### TASK OBJECTIVE:
The line containing "(∀ j, (j < lvl)%nat → l' !! j = l !! j) ∧" marks the end: write out exactly every line from the first line of the data below through that line, and only those.

[Dataset entries]
(** What a successful lock_path leaves behind. *)
Lemma lock_path_ok lvl ids o s s1 o1 l :
  tm_ints (tmem s) !! my_path = Some l →
  lock_path my_path (Z.of_nat lvl) ids o s = Ok 0 s1 o1 →
  tm_nodes (tmem s1) = tm_nodes (tmem s) ∧ tm_trees (tmem s1) = tm_trees (tmem s) ∧
  tm_treeDepth (tmem s1) = tm_treeDepth (tmem s) ∧
  ∃ l', tm_ints (tmem s1) !! my_path = Some l' ∧ length l' = length l ∧
    (∀ j, (j < lvl)%nat → l' !! j = l !! j) ∧
    (∀ j x, ids !! j = Some x → l' !! (lvl + j)%nat = Some x).
Proof.
  revert lvl o s l. induction ids as [|id ids IH]; intros lvl o s l Hl; simpl.
  - unfold ret. intros ?. simplify_eq. split_and!; [done..|]. exists l. split_and!; [done..|].
    intros j x Hj. by rewrite lookup_nil in Hj.
  - unfold bind. destruct (sys_mutex_lock id o s) as [r s2 o2| | | |] eqn:E; [|done..].
    destruct (sys_lock_frame _ _ _ _ _ _ E) as (Hr & Hns & Htr & Htd & Hmy).
    rewrite Hl in Hmy.
    destruct (wr_int my_path (Z.of_nat lvl) id o2 s2) as [[] s3 o3| | | |] eqn:E3; [|done..].
    destruct (wr_int_ok _ _ _ _ _ _ _ _ E3) as (-> & Hns3 & Htr3 & Htd3 & Hi3).
    destruct Hr as [->| ->]; [|done]. cbn [Z.eqb].
    replace (Z.of_nat lvl + 1) with (Z.of_nat (Datatypes.S lvl)) by lia. intros Hrest.
    assert (tm_ints (tmem s3) !! my_path = Some (<[lvl := id]> l)) as Hl3.
    { rewrite Hi3, lookup_alter_eq, Hmy. simpl. by rewrite Nat2Z.id. }
    destruct (IH (Datatypes.S lvl) o2 s3 _ Hl3 Hrest) as (H2 & H3 & H4 & l' & H5 & H6 & H7 & H8).
    assert (lvl < length l)%nat as Hlt.
    { unfold wr_int, rd_int, tm_get in E3. unfold bind at 1 2, gets in E3. rewrite Hmy in E3.
      rewrite (proj2 (Z.leb_le _ _)), Nat2Z.id in E3 by lia.
      destruct (l !! lvl) eqn:Ell; [by eapply lookup_lt_Some|done]. }
    split_and!; [congruence|congruence|congruence|]. exists l'.
    split_and!; [done|by rewrite H6, length_insert| |].
    + intros j Hj. rewrite H7, list_lookup_insert_ne by lia. done.
    + intros [|j] x Hj; simpl in Hj.
      * simplify_eq. rewrite Nat.add_0_r, H7, list_lookup_insert_eq by lia. done.
      * replace (lvl + Datatypes.S j)%nat with (Datatypes.S lvl + j)%nat by lia. by apply H8.
Qed.

Lemma release_loop_eq leaf ids n o s l :
  (∃ x, tm_nodes (tmem s) !! leaf = Some x ∧ lockPath x = my_path) →
  tm_ints (tmem s) !! my_path = Some l → (∀ j, (j < n)%nat → l !! j = Some (nth j ids 0)) →
  release_loop leaf n o s = unlock_path my_path ids n o s.
Proof.
  revert o s l. induction n as [|n IH]; intros o s l (x & Hx & Hlp) Hl Hids; simpl; [done|].
  rewrite (bind_ok _ _ _ _ _ _ _ (rd_node_eq _ _ _ _ Hx)), Hlp.
  rewrite (bind_ok _ _ _ _ _ _ _ (rd_int_eq _ _ _ _ _ _ Hl (Hids n ltac:(lia)))).
  apply bind_ext. intros r s1 o1 E.
  destruct (sys_unlock_frame _ _ _ _ _ _ E) as (Hr & Hns & Htr & Htd & Hmy).
  destruct Hr as [->| ->]; [|done]. cbn [Z.eqb]. rewrite <- Hns in Hx. rewrite Hl in Hmy.
  rewrite (bind_ok _ _ _ _ _ _ _ (rd_node_eq _ _ _ _ Hx)), Hlp.
  apply bind_ext. intros [] s2 o2 E2.
  destruct (wr_int_ok _ _ _ _ _ _ _ _ E2) as (-> & Hns2 & _ & _ & Hi2).
  apply (IH _ _ (<[n := 0]> l)); [exists x; split; [congruence|done]| |].
  - rewrite Hi2, lookup_alter_eq, Hmy. simpl. by rewrite Nat2Z.id.
  - intros j Hj. rewrite list_lookup_insert_ne by lia. apply Hids. lia.
Qed.

(** The block of the tree and the tree itself. *)
Definition tree_at (tree : Z) (d : nat) (t : ttree) (m : tree_mem) : Prop :=
  tm_trees m !! tree = Some (TrnmntTree (taddr t) (Z.of_nat d)) ∧
  perfect d 0 t ∧ rep m 0 (Z.of_nat d - 1) t ∧ tm_treeDepth m = Z.of_nat d.

(** ** Main theorems *)

(** [C28] trnmnt_tree_alloc(d), given enough memory, returns a perfect binary tree
    of height d: inner nodes on levels d-1 (the root) to 0, leaves on level -1,
    the nodes of every level numbered from left to right, parent and child
    pointers consistent, an array of d entries at every leaf; blocks allocated
    before are untouched and the library is ready for the next tree. *)
Theorem tree_alloc_perfect d o m s :
  St m s → (1 ≤ d)%nat → 0 < tm_next m → tm_curLevel m < 0 →
  (need (d + 1) + 2 ≤ tm_avail m)%nat →
  returns (trnmnt_tree_alloc (Z.of_nat d)) o s (λ tree s', ∃ t m',
    St m' s' ∧ 0 < tree ∧ tree_at tree d t m' ∧ tm_curLevel m' < 0 ∧
    ∀ a, a < tm_next m → tm_nodes m' !! a = tm_nodes m !! a ∧ tm_ints m' !! a = tm_ints m !! a).
Proof.
  intros Hs Hd Hnx Hcur Hav. unfold trnmnt_tree_alloc. rewrite (proj2 (Z.ltb_ge _ _)) by lia.
  eapply step_malloc; [done|lia|]. clear s Hs. intros s Hs.
  eapply step_malloc; [done|simpl; lia|]. clear s Hs. intros s Hs.
  unfold grown in Hs. simpl in Hs. simpl tm_next.
  eapply step_upd; [done|]. clear s Hs. intros s Hs.
  eapply step_wr_tree; [done|simpl; apply lookup_insert_eq|]. clear s Hs. intros s Hs.
  eapply step_wr_tree; [done|simpl; apply lookup_insert_eq|]. clear s Hs. intros s Hs.
  eapply step_wr_node; [done|simpl; apply lookup_insert_eq|]. clear s Hs. intros s Hs.
  replace (Z.to_nat (Z.of_nat d + 1)) with (Datatypes.S d) in * by lia.
  eapply step_upd; [done|]. clear s Hs. intros s Hs.
  eapply step_rd_tree; [done|simpl; apply lookup_insert_eq|].
  set (m1 := set_tm_level_index _ _) in *. cbn [root depth].
  apply returns_bind. eapply returns_mono; [eapply (create_tree_spec d _ 0 0); [exact Hs|split]|].
  - eexists. unfold m1. simpl. by rewrite lookup_insert_eq.
  - unfold m1. simpl. lia.
  - unfold m1. cbn -[need]. replace (d + 1)%nat with (Datatypes.S d) in Hav by lia. lia.
  - intros j Hj. unfold m1. cbn [tm_level_index set_tm_level_index].
    rewrite (lookup_replicate_2 (Datatypes.S d) 0 j) by lia. done.
  - unfold m1. simpl. lia.
  - simpl. clear s Hs. intros _ s (m' & t & Hs & Hcr). apply returns_ret.
    exists t, m'. destruct Hcr as [A B C D E F G [H _] I J [K L]].
    replace (Datatypes.S d - 1)%nat with d in * by lia.
    replace (Z.of_nat (Datatypes.S d) - 2) with (Z.of_nat d - 1) in C by lia.
    split_and!; [done|lia| |lia|].
    + split_and!; [|done|done|by rewrite L]. rewrite K, A. unfold m1. simpl. by rewrite !lookup_insert_eq.
    + intros a Ha. rewrite E, F by (unfold m1; simpl; lia). unfold m1. simpl.
      by rewrite !lookup_insert_ne by lia.
Qed.

(** [C19] trnmnt_tree_acquire by the thread with number ID locks exactly the
    mutexes of the nodes on the path from leaf ID to the root, bottom up, and
    records each of them in the leaf's array at the level of its node, stopping
    with -1 at the first lock that fails. *)
Theorem tree_acquire_locks_path d tree t ID fuel o m s :
  tmem s = m → tree_at tree d t m → 0 ≤ ID < pow2 d → (d < fuel)%nat →
  ∃ a lp path, climb t ID = Some (a, lp, path) ∧ length path = d ∧
    trnmnt_tree_acquire fuel tree ID o s = lock_path lp 0 path.*2 o s.
Proof.
  intros E (Ht & Hp & Hr & Htd) HID Hf. pose proof (perfect_climb _ _ _ ID Hp) as Hc.
  rewrite (proj2 (Z.leb_le _ _)), (proj2 (Z.ltb_lt _ _)) in Hc by lia. simpl in Hc.
  destruct Hc as (a & lp & path & Hc & Hlen). exists a, lp, path. split_and!; [done|done|].
  destruct (rep_chain _ _ _ _ _ _ _ _ _ Hr Hp Hc) as (Hch & Hlf & _).
  unfold trnmnt_tree_acquire.
  rewrite (bind_ok _ _ _ _ _ _ _ (rd_tree_eq _ _ _ _ ltac:(by rewrite E))). cbn [root].
  rewrite (bind_ok _ _ _ _ _ _ _ (find_leaf_eq fuel t ID _ _ o m s ltac:(by rewrite E) Hr
             ltac:(by rewrite (perfect_height _ _ _ Hp)))).
  unfold leaf_of. rewrite Hc. apply acquire_loop_eq; [by rewrite E|by rewrite E|lia].
Qed.


End Tree.

(** ** The kernel as the system below the library *)

Record kt := Kt { kt_mem : tree_mem; kt_k : kernel }.

(** A system call, no other thread running meanwhile. *)
Definition syscall_kt (c : KM Z) : M kt Z := λ o s,
  match c [] (kt_k s) with
  | Ok r k _ => Ok r (Kt (kt_mem s) k) o
  | Panic e k => Panic e (Kt (kt_mem s) k)
  | Wait k => Wait (Kt (kt_mem s) k)
  | Gone k => Gone (Kt (kt_mem s) k)
  | Undef e k => Undef e (Kt (kt_mem s) k)
  end.

(** The value of a call that returns only 0 or -1. *)
Definition only_0_1 (c : KM Z) : Prop :=
  ∀ o k r k' o', c o k = Ok r k' o' → r = 0 ∨ r = -1.

Lemma only_0_1_bind {A} (c : KM A) f : (∀ a, only_0_1 (f a)) → only_0_1 (bind c f).
Proof.
  intros Hf o k r k' o' H. unfold bind in H. destruct (c o k); try done. by eapply Hf.
Qed.
Lemma only_0_1_ret r : r = 0 ∨ r = -1 → only_0_1 (ret r).
Proof. intros Hr o k r' k' o' H. unfold ret in H. by simplify_eq. Qed.

Ltac zero_one :=
  repeat first [ apply only_0_1_bind; intros ?
               | match goal with |- only_0_1 (match ?x with _ => _ end) => destruct x end
               | apply only_0_1_ret; lia ].

Lemma mutex_lock_0_1 i : only_0_1 (kthread_mutex_lock i).
Proof. unfold kthread_mutex_lock. zero_one. Qed.
Lemma mutex_unlock_0_1 i : only_0_1 (kthread_mutex_unlock i).
Proof. unfold kthread_mutex_unlock. zero_one. Qed.

Definition kernel_sys_ok (s : kt) : Prop :=
  calm (k_lk (kt_k s)) 0 ∧ lock_free LmutexTable (k_lk (kt_k s)) ∧
  mutex_table_wf (k_mutexes (kt_k s)).

Lemma kernel_alloc_ok (o : list (kt → kt)) (s : kt) :
  kernel_sys_ok s →
  ∃ r s', syscall_kt kthread_mutex_alloc o s = Ok r s' o ∧ kt_mem s' = kt_mem s ∧ kernel_sys_ok s'.
Proof.
  intros (Hc & Hf & Hwf). unfold syscall_kt. rewrite (mutex_alloc_eq [] _ 0) by done. cbv zeta.
  destruct (_ <? _)%nat; [|by eexists _, _].
  eexists _, _. split; [done|]. split; [done|]. split_and!; [done|done|]. by apply mutex_table_wf_alloc.
Qed.

Lemma syscall_kt_frame c o s r s' o' :
  only_0_1 c → syscall_kt c o s = Ok r s' o' → (r = 0 ∨ r = -1) ∧ kt_mem s' = kt_mem s.
Proof.
  unfold syscall_kt. intros Hc H. destruct (c [] (kt_k s)) eqn:E; simplify_eq.
  split; [by eapply Hc|done].
Qed.

(** The mutexes of the kernel; the calling thread's array is at [path]. *)
Definition kernel_TreeSys (path : Z) : TreeSys kt.
Proof.
  refine {| tmem := kt_mem; set_tmem := λ m s, Kt m (kt_k s); sys_ok := kernel_sys_ok;
            my_path := path;
            sys_mutex_alloc := syscall_kt kthread_mutex_alloc;
            sys_mutex_dealloc := λ i, syscall_kt (kthread_mutex_dealloc i);
            sys_mutex_lock := λ i, syscall_kt (kthread_mutex_lock i);
            sys_mutex_unlock := λ i, syscall_kt (kthread_mutex_unlock i) |}.
  - done.
  - done.
  - apply kernel_alloc_ok.
  - intros i o s r s' o' H. apply syscall_kt_frame in H as [Hr Hm]; [|apply mutex_lock_0_1].
    by rewrite !Hm.
  - intros i o s r s' o' H. apply syscall_kt_frame in H as [Hr Hm]; [|apply mutex_unlock_0_1].
    by rewrite !Hm.
Defined.

(** ** Concrete runs *)

(** A library that has allocated nothing; fresh blocks hold 5 as mutex_id. *)
Definition demo_tm : tree_mem := TreeMem ∅ ∅ ∅ 1 100 (TreeNode 0 0 0 5 0 0 0) [] 0 0 (-2).
Definition demo_kt : kt := Kt demo_tm demo_kernel.

(** Two trees: release of the first uses the depth of the last allocated one, so
    it returns 0 with the mutex of the first tree's root still locked. *)
Theorem tree_release_last_depth :
  let _ := kernel_TreeSys 7 in
  let run :=
    (let! t1 := trnmnt_tree_alloc 2 in
     let! t2 := trnmnt_tree_alloc 1 in
     let! r1 := trnmnt_tree_acquire 5 t1 0 in
     let! r2 := trnmnt_tree_release 5 t1 0 in
     ret (r1, r2))%K in
  match run [] demo_kt with
  | Ok r s _ => r = (0, 0) ∧ m_locked <$> k_mutexes (kt_k s) !! 0%nat = Some 1
  | _ => False
  end.
Proof. vm_compute. split; reflexivity. Qed.

(** The mutex_id of a leaf is never set, and delete_node deallocates it: with 5
    in the fresh blocks, deallocating a tree takes away mutex 5 of someone else. *)
Theorem tree_dealloc_foreign :
  let _ := kernel_TreeSys 7 in
  let run :=
    (let! _ := sys_mutex_alloc in let! _ := sys_mutex_alloc in let! _ := sys_mutex_alloc in
     let! _ := sys_mutex_alloc in let! _ := sys_mutex_alloc in let! m5 := sys_mutex_alloc in
     let! t := trnmnt_tree_alloc 1 in
     let! r := trnmnt_tree_dealloc 5 t in
     ret (m5, r))%K in
  match run [] demo_kt with
  | Ok r s _ => r = (5, 0) ∧ m_used <$> k_mutexes (kt_k s) !! 5%nat = Some 0
  | _ => False
  end.
Proof. vm_compute. split; reflexivity. Qed.

(** ** Witnesses *)

Lemma demo_kt_ok : kernel_sys_ok demo_kt.
Proof. split_and!; [exact boot_lks_calm|boot_free|exact boot_mutexes_wf]. Qed.

Lemma tree_alloc_perfect_witness :
  ∃ tree s t m', @trnmnt_tree_alloc kt (kernel_TreeSys 7) 2 [] demo_kt = Ok tree s [] ∧
    kt_mem s = m' ∧ tree_at tree 2 t m'.
Proof.
  destruct (@tree_alloc_perfect kt (kernel_TreeSys 7) 2 [] demo_tm demo_kt)
    as (tree & s & H1 & t & m' & [H2 _] & _ & H3 & _);
    [split; [reflexivity|exact demo_kt_ok]|lia|reflexivity|reflexivity|vm_compute; lia|].
  exists tree, s, t, m'. split; [exact H1|]. split; [exact H2|exact H3].
Defined.

(** The memory after trnmnt_tree_alloc(2). *)
Definition demo_tree : kt := final (@trnmnt_tree_alloc kt (kernel_TreeSys 7) 2 [] demo_kt).
Definition demo_ttree : ttree :=
  TNode 2 0 0 (TNode 3 1 0 (TLeaf 5 0 7) (TLeaf 6 1 8)) (TNode 4 2 1 (TLeaf 9 2 11) (TLeaf 10 3 12)).

Lemma kernel_tmem path s : @tmem kt (kernel_TreeSys path) s = kt_mem s.
Proof. reflexivity. Qed.

Lemma res_final {S A} (r : res S A) a :
  match r with Ok x _ [] => x = a | _ => False end → r = Ok a (final r) [].
Proof. destruct r as [x s [|]| | | |]; simpl; try done. by intros ->. Qed.

Lemma demo_tree_at : tree_at 1 2 demo_ttree (kt_mem demo_tree).
Proof.
  split_and!; [vm_compute; reflexivity|by vm_compute| |vm_compute; reflexivity].
  unfold demo_ttree. cbn [rep taddr]. split_and!; first
    [ reflexivity
    | eexists; vm_compute; reflexivity
    | eexists; split; [vm_compute; reflexivity|vm_compute; reflexivity] ].
Qed.

Lemma tree_acquire_locks_path_witness :
  @trnmnt_tree_acquire kt (kernel_TreeSys 7) 5 1 0 [] demo_tree
  = @lock_path kt (kernel_TreeSys 7) 7 0 [1; 0] [] demo_tree.
Proof.
  destruct (@tree_acquire_locks_path kt (kernel_TreeSys 7) 2 1 demo_ttree 0 5 [] _ demo_tree (kernel_tmem 7 _)
              demo_tree_at ltac:(vm_compute; split; [discriminate|reflexivity]) ltac:(lia))
    as (a & lp & path & H1 & _ & H2).
  vm_compute in H1. injection H1 as <- <- <-. exact H2.
Defined.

### TASK RESPONSE:
(** What a successful lock_path leaves behind. *)
Lemma lock_path_ok lvl ids o s s1 o1 l :
  tm_ints (tmem s) !! my_path = Some l →
  lock_path my_path (Z.of_nat lvl) ids o s = Ok 0 s1 o1 →
  tm_nodes (tmem s1) = tm_nodes (tmem s) ∧ tm_trees (tmem s1) = tm_trees (tmem s) ∧
  tm_treeDepth (tmem s1) = tm_treeDepth (tmem s) ∧
  ∃ l', tm_ints (tmem s1) !! my_path = Some l' ∧ length l' = length l ∧
    (∀ j, (j < lvl)%nat → l' !! j = l !! j) ∧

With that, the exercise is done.